Exercise materials section start

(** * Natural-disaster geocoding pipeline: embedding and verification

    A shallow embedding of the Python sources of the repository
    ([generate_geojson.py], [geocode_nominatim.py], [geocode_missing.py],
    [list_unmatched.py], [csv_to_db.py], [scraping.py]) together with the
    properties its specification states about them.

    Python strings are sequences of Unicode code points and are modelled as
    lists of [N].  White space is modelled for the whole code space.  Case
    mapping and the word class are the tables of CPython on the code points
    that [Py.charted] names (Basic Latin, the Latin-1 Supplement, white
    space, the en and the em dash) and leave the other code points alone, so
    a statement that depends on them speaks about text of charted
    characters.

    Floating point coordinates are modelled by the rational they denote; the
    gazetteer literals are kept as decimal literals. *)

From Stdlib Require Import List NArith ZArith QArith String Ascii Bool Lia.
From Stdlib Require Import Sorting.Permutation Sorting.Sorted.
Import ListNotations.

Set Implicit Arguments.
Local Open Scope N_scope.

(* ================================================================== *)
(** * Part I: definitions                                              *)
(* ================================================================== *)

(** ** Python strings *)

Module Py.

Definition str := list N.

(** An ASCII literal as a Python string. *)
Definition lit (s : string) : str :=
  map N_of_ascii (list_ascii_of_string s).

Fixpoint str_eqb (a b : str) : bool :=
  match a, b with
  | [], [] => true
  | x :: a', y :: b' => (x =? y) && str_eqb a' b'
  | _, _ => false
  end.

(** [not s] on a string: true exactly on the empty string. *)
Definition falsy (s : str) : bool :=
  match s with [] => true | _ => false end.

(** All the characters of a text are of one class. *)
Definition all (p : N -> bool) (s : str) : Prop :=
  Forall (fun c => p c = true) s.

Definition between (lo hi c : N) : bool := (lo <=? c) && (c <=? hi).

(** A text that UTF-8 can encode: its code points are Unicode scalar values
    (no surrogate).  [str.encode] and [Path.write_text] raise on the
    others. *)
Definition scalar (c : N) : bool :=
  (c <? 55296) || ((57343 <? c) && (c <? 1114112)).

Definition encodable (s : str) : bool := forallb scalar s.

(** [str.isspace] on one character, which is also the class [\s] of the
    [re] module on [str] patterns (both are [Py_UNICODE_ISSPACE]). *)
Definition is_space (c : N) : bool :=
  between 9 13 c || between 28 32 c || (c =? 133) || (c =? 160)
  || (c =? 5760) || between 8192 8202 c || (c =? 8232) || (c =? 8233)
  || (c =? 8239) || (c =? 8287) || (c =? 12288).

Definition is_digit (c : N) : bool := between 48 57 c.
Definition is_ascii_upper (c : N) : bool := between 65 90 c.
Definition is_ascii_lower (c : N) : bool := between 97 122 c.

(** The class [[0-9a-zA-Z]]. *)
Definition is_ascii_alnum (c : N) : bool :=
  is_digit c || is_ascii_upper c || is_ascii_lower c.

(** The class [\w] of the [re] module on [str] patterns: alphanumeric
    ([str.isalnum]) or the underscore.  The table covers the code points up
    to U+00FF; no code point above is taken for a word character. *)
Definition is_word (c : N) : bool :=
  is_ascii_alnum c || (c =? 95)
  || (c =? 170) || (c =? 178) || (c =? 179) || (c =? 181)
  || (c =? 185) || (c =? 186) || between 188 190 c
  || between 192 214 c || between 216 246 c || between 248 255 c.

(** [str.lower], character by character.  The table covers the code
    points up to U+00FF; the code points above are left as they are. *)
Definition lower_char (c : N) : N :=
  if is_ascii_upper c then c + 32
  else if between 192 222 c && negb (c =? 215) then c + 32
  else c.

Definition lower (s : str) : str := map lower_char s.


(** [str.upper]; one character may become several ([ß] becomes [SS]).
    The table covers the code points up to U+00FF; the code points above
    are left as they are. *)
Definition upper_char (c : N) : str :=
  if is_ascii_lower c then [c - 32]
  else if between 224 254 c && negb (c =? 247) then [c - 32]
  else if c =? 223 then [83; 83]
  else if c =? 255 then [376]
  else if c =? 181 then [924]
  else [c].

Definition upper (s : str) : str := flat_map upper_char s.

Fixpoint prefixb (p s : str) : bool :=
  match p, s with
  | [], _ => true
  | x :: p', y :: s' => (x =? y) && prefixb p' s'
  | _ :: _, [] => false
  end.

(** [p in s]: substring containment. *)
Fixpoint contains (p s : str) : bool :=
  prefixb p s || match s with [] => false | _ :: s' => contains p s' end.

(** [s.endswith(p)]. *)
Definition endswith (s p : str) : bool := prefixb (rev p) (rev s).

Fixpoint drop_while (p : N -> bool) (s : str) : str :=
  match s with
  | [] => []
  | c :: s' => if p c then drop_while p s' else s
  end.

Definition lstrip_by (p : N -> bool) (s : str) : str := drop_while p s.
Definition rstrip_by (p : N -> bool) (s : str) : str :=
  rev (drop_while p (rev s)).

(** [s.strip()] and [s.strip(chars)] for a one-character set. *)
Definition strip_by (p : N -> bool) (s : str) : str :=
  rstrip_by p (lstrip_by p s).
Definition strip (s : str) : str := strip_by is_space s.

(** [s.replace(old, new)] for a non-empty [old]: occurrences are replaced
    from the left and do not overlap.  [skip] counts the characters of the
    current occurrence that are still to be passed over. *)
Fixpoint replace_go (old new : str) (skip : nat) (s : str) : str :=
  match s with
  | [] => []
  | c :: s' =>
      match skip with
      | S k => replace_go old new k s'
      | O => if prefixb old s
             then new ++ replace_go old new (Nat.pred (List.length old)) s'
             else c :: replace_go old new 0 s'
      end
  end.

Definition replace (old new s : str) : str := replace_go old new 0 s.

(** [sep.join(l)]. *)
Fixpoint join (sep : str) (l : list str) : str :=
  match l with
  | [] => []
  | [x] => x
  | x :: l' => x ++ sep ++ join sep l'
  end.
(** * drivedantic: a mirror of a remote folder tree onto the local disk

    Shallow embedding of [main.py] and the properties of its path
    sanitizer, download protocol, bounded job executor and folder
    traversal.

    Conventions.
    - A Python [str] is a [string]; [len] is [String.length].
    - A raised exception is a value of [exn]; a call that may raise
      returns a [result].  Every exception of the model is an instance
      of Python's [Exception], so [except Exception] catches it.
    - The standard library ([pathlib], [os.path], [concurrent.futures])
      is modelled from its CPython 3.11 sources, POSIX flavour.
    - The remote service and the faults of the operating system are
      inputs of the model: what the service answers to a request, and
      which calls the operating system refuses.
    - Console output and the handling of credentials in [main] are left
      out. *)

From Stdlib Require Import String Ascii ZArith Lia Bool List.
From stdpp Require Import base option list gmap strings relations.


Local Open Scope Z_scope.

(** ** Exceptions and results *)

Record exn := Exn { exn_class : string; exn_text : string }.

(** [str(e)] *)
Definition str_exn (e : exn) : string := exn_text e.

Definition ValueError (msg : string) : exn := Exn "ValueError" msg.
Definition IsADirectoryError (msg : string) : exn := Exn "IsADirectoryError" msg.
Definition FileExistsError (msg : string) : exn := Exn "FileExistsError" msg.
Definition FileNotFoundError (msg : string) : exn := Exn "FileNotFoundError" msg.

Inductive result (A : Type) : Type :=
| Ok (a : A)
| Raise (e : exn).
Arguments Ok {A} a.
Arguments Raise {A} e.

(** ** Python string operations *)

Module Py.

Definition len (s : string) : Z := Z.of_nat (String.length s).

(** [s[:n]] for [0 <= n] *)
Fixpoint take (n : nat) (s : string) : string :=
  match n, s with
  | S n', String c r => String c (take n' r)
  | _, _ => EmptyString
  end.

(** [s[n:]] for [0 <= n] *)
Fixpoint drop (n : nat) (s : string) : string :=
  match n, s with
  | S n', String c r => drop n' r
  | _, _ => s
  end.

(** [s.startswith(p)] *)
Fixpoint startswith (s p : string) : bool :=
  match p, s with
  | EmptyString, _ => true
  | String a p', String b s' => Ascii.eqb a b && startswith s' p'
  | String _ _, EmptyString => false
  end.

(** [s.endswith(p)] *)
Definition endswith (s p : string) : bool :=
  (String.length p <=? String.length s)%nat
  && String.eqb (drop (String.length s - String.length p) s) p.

Exercise materials section end
Exercise materials section start

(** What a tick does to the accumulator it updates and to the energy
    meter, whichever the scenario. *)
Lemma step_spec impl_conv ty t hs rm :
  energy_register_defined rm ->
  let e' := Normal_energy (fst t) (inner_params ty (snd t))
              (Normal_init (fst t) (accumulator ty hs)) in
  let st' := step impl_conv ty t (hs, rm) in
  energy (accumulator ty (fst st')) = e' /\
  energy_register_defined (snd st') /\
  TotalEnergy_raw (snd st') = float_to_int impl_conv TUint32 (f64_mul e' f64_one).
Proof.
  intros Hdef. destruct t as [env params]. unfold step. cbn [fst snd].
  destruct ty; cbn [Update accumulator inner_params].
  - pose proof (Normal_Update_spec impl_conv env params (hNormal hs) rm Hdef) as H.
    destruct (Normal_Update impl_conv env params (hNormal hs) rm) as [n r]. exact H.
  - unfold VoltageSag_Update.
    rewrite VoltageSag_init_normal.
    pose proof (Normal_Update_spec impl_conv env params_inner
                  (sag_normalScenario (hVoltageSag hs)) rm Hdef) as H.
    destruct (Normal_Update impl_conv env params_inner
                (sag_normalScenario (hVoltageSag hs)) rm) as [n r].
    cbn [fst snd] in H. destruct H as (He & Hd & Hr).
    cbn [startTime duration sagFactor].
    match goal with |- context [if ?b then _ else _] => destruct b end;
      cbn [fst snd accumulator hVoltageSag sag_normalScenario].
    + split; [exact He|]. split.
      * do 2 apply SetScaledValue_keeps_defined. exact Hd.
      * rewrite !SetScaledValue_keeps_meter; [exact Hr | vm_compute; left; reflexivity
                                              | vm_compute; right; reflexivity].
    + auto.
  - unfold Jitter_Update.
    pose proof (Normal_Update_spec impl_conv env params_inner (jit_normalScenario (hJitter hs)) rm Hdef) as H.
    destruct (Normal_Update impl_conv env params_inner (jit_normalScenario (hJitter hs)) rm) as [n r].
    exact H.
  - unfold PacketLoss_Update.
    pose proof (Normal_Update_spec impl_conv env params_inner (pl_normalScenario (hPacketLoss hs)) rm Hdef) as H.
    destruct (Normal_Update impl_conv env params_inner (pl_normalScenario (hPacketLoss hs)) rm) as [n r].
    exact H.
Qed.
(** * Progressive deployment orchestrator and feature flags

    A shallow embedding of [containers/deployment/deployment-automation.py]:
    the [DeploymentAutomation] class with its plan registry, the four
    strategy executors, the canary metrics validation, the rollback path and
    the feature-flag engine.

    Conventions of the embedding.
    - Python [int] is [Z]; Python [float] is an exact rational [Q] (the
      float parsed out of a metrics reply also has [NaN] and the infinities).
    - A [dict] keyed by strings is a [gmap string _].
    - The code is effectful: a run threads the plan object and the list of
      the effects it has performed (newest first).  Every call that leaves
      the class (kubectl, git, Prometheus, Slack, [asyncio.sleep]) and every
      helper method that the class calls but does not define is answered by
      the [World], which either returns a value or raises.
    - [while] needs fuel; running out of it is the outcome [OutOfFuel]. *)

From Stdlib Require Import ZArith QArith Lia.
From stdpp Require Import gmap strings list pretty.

Exercise materials section end
Exercise materials section start

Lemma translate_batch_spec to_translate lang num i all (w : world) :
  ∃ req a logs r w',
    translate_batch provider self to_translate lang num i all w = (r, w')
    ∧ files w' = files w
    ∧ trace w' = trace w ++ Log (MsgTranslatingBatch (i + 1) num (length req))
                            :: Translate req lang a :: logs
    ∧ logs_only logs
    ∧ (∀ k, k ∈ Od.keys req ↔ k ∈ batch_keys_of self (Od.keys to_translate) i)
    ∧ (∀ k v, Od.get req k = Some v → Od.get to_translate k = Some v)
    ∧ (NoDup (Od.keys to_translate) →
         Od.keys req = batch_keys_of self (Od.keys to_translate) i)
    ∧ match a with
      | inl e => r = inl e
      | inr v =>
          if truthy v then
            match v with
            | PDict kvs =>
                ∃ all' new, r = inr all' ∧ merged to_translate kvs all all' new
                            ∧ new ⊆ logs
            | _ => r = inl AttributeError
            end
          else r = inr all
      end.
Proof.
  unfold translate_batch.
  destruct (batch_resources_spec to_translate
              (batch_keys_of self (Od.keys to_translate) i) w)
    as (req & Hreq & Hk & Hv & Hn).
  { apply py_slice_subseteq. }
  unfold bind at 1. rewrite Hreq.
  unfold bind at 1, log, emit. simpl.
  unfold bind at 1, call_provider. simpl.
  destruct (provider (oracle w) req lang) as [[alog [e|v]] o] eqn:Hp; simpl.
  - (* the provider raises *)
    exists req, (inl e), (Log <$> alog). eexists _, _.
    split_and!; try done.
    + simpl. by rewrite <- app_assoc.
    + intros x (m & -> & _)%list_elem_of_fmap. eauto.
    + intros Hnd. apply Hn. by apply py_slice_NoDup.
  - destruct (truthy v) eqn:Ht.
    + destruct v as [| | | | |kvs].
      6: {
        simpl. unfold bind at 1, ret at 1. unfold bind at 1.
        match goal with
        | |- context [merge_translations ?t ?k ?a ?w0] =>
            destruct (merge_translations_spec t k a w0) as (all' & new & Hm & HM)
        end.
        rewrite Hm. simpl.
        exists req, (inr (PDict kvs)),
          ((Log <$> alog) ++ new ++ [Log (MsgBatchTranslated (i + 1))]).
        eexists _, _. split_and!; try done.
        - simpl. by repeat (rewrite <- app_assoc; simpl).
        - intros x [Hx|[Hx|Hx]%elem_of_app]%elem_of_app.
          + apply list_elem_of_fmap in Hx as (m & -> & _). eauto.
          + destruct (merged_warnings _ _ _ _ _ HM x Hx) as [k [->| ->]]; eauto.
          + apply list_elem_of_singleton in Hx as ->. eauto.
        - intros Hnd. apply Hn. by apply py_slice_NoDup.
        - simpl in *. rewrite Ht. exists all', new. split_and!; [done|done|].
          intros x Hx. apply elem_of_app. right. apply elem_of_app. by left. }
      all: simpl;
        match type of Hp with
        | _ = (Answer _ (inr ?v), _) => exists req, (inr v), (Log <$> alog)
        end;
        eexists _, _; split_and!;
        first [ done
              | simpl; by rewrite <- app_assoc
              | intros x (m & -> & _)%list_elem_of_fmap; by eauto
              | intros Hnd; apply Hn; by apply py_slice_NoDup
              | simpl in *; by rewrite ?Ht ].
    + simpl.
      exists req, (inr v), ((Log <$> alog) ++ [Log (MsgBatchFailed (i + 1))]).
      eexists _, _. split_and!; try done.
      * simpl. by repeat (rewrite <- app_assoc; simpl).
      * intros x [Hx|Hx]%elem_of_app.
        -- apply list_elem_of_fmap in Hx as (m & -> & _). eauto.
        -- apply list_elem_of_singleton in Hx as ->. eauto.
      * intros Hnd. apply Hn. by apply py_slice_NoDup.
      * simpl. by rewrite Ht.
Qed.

Exercise materials section end

## Exercise details
Each line that mentions the string "ZArith" must be copied from the listing.

## Answer space
From Stdlib Require Import List NArith ZArith QArith String Ascii Bool Lia.
From Stdlib Require Import String Ascii ZArith Lia Bool List.
From Stdlib Require Import ZArith QArith Lia.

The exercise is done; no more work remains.